Proteomics is considered the next step in the study of biological systems, after genomics. (Sarto et al. p1627-29) This is because the different cell types express different genes, implying that it must be determined until the core set of proteins produced in an additional factor of complexity are changes that can occur in the structure or base sequence protein, that is, one that encoded in the genome. (Banks et al. p689-700)

These changes come primarily from two sources: the trimming or alternative splicing of the mRNA encoding the protein and posttranslational modifications (phosphorylation, methylation, acetylation, etc.) that normally serve to modify or modulate the activity, function or location of a protein in different physiological or metabolic contexts. (Brunet et al. p629-38)

Proteomics is a relatively recent science.
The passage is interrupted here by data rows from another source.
(** One turn of [rawQueryServer] on a throttled exchange, the caller not
    having opted in. *)
Lemma rawQueryServer_no_retry_step (fuel : nat) (s : Server) (target query : string)
    (retryCount : Z) (w : Net) :
  http_NewRequest_error (String.append (Region_DynamoDBEndpoint s) "/") = None ->
  retryCount < 0 ->
  rawQueryServer (S fuel) s target query retryCount w
  = Some (outcome (http_Do (sent w) s target query), mkNet (S (sent w)) (slept w)).
Proof.
  intros Hreq Hr. cbn [rawQueryServer]. rewrite Hreq.
  destruct (http_Do (sent w) s target query) as [e|e|resp body]; try reflexivity.
  cbn [outcome].
  destruct (resp_StatusCode resp =? 200); cbn; [reflexivity|].
  replace (0 <=? retryCount) with false by (symmetry; apply Z.leb_gt; lia).
  now destruct (String.eqb _ _).
Qed.
(** * user_profile_manager.py: validated descriptors and the weak profile cache

    A shallow embedding of [src/user_profile_manager.py].  Python values are
    a small tagged union, a raised exception is the [Raise] branch of
    [result], the two [weakref] dictionaries are finite maps together with
    the removal the interpreter performs when a referent is reclaimed. *)

From stdpp Require Import gmap strings list fin_maps.
From Stdlib Require Import ZArith String Ascii.

(** ** Python values *)

(** An object of class [UserProfileManager].  [address] is what [id(obj)]
    returns; an address may be handed out again once its object has been
    reclaimed, so [serial] (the allocation number) tells apart two objects
    that lived at the same address at different times. *)
Record instance := Instance { serial : positive; address : Z }.

#[global] Instance instance_eq_dec : EqDecision instance.
Proof. solve_decision. Defined.

#[global] Instance instance_countable : Countable instance.
Proof.
  apply (inj_countable' (fun o => (serial o, address o))
                        (fun p => Instance (fst p) (snd p))).
  by intros [].
Defined.

(** [id(obj)] *)
Definition id (o : instance) : Z := address o.

(** A [tzinfo] object: an instance of a subclass of [datetime.tzinfo].
    Such a class is written by client code and its instances can carry
    attributes of their own, so a [tzinfo] can refer to profile objects. *)
Record tzinfo_object := Tzinfo {
  utcoffset : Z;                     (* minutes east of UTC *)
  tz_attributes : list instance      (* the objects its attributes refer to *)
}.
For its final takeoff has been necessary the definitive consolidation of the mass spectrometry as a technique applied to the analysis of biological molecules and exponential growth in the number of entries for genes and/or protein in the databases. (Sarto et al. p1627-29) This, combined with the use of powerful methods of fractionation and separation of peptides and proteins such as 2D-PAGE (electrophoresis two-dimensional polyacrylamide) and high resolution liquid chromatography (HPLC), has consolidated proteomics since the mid-90's of last century, as science for massive protein analysis. (Celis et al. p3003-3009)

The term proteomics was coined in 1997 as an analogy with genomics, the study of genes. The word "proteome" is the fusion of "protected Ina" and "oma gene" and was coined by Marc Wilkins in 1994, while working on this concept as a PhD student.